NRAO/Socorro Colloquium Series

Dave Meier

NMIMT


Gas Chemistry as a Probe of Starburst Evolution in Galaxies


Understanding the dense molecular interstellar medium is key to understanding the local evolution of starbursts. Gas chemistry, with its sensitivity to changes in cloud physical conditions, cloud dynamics, and feedback from massive star formation permit us to deconstruct the state of the dense molecular gas fueling the future evolution of starbursts. I will report on the results from recent high resolution interferometric (BIMA/OVRO/CARMA, VLA, PdBI) surveys of astrochemically important molecules such as C2H, N2H+, CH3OH, HNCO, HNC and HC3N, in a collection of starburst galaxies, including IC 342, Maffei 2, NGC 6946, M 82 and Arp 220. On arcsecond scales, differences in morphology between the various chemical tracers become pronounced, consistent with interactions between massive star feedback (PDRs), galaxy dynamics (shocks) and dense gas properties that change with location inside a galaxy. Correlations between galactic dynamics, chemical tracers and the starburst suggest that such shocks inhibit star formation until dramatic trigger events occur, collapsing the cloud to form stars with impressive efficiency.
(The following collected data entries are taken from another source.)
(** Adaptive polling.  After work the next sleep is the pipeline interval and
    with a session present it is the baseline, either way the streak restarts; the
    [n]-th idle cycle in a row sleeps [baseline + 100 n] ms capped at 500, for every
    [n] (the saturating arithmetic never shows). *)
Theorem adapt_interval_schedule b s n :
  0 <= b ->
  adapt_interval b true s false = (0, 25) /\ adapt_interval b true s true = (0, 25) /\
  adapt_interval b false s true = (0, b) /\
  snd (idle_cycles b (S n)) = Z.min (b + 100 * Z.of_nat (S n)) 500.
Proof.
  intros Hb. split_and!; [done..|]. rewrite idle_cycles_S, idle_streak. unfold adapt_interval. cbn [snd].
  unfold saturating_add_u64, saturating_mul_u64, u64_max, IDLE_BACKOFF_STEP_MS, MAX_IDLE_INTERVAL_MS. lia.
Qed.

Lemma adapt_interval_schedule_witness : snd (idle_cycles 300 2) = 500.
Proof. exact (proj2 (proj2 (proj2 (adapt_interval_schedule 300 0 1 ltac:(lia))))). Defined.

(** The newest instant a cycle knows of. *)
Definition listing_basis (files : list DriveFile) (now : Z) : Z :=
  fold_right Z.max now (omap modified_time files).

Lemma max_opt_fold l acc now :
  match fold_left (fun acc m => match acc with None => Some m | Some a => Some (Z.max a m) end) l acc with
  | Some m => if now <? m then m else now
  | None => now
  end = fold_right Z.max (match acc with Some a => Z.max a now | None => now end) l.
Proof.
  revert acc. induction l as [|x l IH]; intros acc; cbn.
  - destruct acc as [a|]; [|done]. destruct (Z.ltb_spec now a); lia.
  - rewrite IH. destruct acc as [a|]; clear IH.
    + assert (forall l u v, fold_right Z.max (Z.max u v) l = Z.max u (fold_right Z.max v l)) as Hm.
      { clear. induction l; intros; cbn; [done|]. rewrite IHl. lia. }
      rewrite !Hm. lia.
    + induction l as [|y l IH]; cbn; [lia|]. rewrite IH. lia.
Qed.

(** The [modifiedTime] cursor.  After a cycle it stands exactly 8 s before the
    newest instant known (the clock before the call and every listed modification
    time), unless it already stood later: it never moves back, and a file modified
    within the last 8 s is never behind it on its account. *)
Theorem modified_cursor_lookback {T : TimeFormat} {TL : TimeFormatLaws T} files cursor now :
  let proposed := listing_basis files now - 8 * NANOS_PER_SEC in
  is_Some (format_rfc3339 proposed) ->
  (advance_modified_cursor files cursor now ≫= parse_rfc3339)
    = Some (match cursor ≫= parse_rfc3339 with Some c => Z.max c proposed | None => proposed end).
Proof.
  intros proposed [s Hs]. unfold advance_modified_cursor, max_opt. rewrite max_opt_fold. cbn [fold_right].
  change (listing_basis files now - MODIFIED_CURSOR_LOOKBACK_SECS * NANOS_PER_SEC) with proposed.
  replace (fold_right Z.max now (omap modified_time files)
           - MODIFIED_CURSOR_LOOKBACK_SECS * NANOS_PER_SEC) with proposed by done.
  destruct (cursor ≫= parse_rfc3339) as [c|] eqn:Ec.
  - destruct (Z.leb_spec proposed c).
    + rewrite Ec. f_equal. lia.
    + rewrite Hs. cbn. rewrite (parse_format_rfc3339 _ _ Hs). f_equal. lia.
  - rewrite Hs. cbn. apply (parse_format_rfc3339 _ _ Hs).
Qed.

(** Whether a query from [cursor] on ([modifiedTime >= cursor], or all files while there
    is no cursor) can return a file. *)
Definition visible_since {T : TimeFormat} (cursor : option str) (f : DriveFile) : bool :=
  match cursor ≫= parse_rfc3339, modified_time f with
  | Some c, Some t => c <=? t
  | _, _ => true
  end.

Lemma invisible_stays {T : TimeFormat} {TL : TimeFormatLaws T} cursor f files now :
  visible_since cursor f = false -> visible_since (advance_modified_cursor files cursor now) f = false.
Proof.
  unfold visible_since, advance_modified_cursor. destruct (cursor ≫= parse_rfc3339) as [c|] eqn:Ec; [|done].
  destruct (modified_time f) as [t|]; [|done]. intros Hc.
  set (proposed := _ - _). destruct (Z.leb_spec proposed c) as [Hle|Hgt]; [by rewrite Ec|].
  destruct (format_rfc3339 proposed) as [s|] eqn:Es; [|by rewrite Ec].
  cbn. rewrite (parse_format_rfc3339 _ _ Es). lia.
Qed.

(** An instance of the time format, to evaluate with. *)
#[export] Instance toy_time : TimeFormat := {
  parse_rfc3339 s := match s with [z] => Some z | _ => None end;
  format_rfc3339 t := Some [t]
}.
#[export] Instance toy_time_laws : TimeFormatLaws toy_time.
Proof. split. intros t s. cbn. by intros [= <-]. Qed.

Lemma modified_cursor_lookback_witness :
  advance_modified_cursor [mkFile [] [] (Some 30000000000) None; mkFile [] [] (Some 7) None] None 20000000000
    ≫= parse_rfc3339 = Some 22000000000.
Proof.
  apply (modified_cursor_lookback [mkFile [] [] (Some 30000000000) None; mkFile [] [] (Some 7) None] None 20000000000).
  eexists. reflexivity.
Defined.

(** * The listing of a mailbox

    What both pollers do with the files of a listing before any of them is fetched:
    keep the files of their direction, sort them by [(sid, seq)] and split them into one
    group per session. *)

Definition sid_seq_le (a b : Entry) : bool :=
  let '(sa, sb) := (fsid (snd a), fsid (snd b)) in
  lex_le sa sb && (negb (bool_decide (sa = sb)) || (fseq (snd a) <=? fseq (snd b))).

Definition push_entry (m : gmap SessionId (list Entry)) (en : Entry) : gmap SessionId (list Entry) :=
  <[fsid (snd en) := default [] (m !! fsid (snd en)) ++ [en]]> m.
Moreover the relative importance of the different types of chemistries change with star formation rate and galaxy morphology in a predictable fashion, implying extragalactic chemical studies of dense gas will become routine and powerful tools for studying galaxy evolution over much of the universe in the ALMA and EVLA era.






June 5, 2009
11:00 am

Array Operations Center Auditorium

All NRAO employees are invited to attend via video, available in Charlottesville Room 230, Green Bank Room 137 and Tucson N525.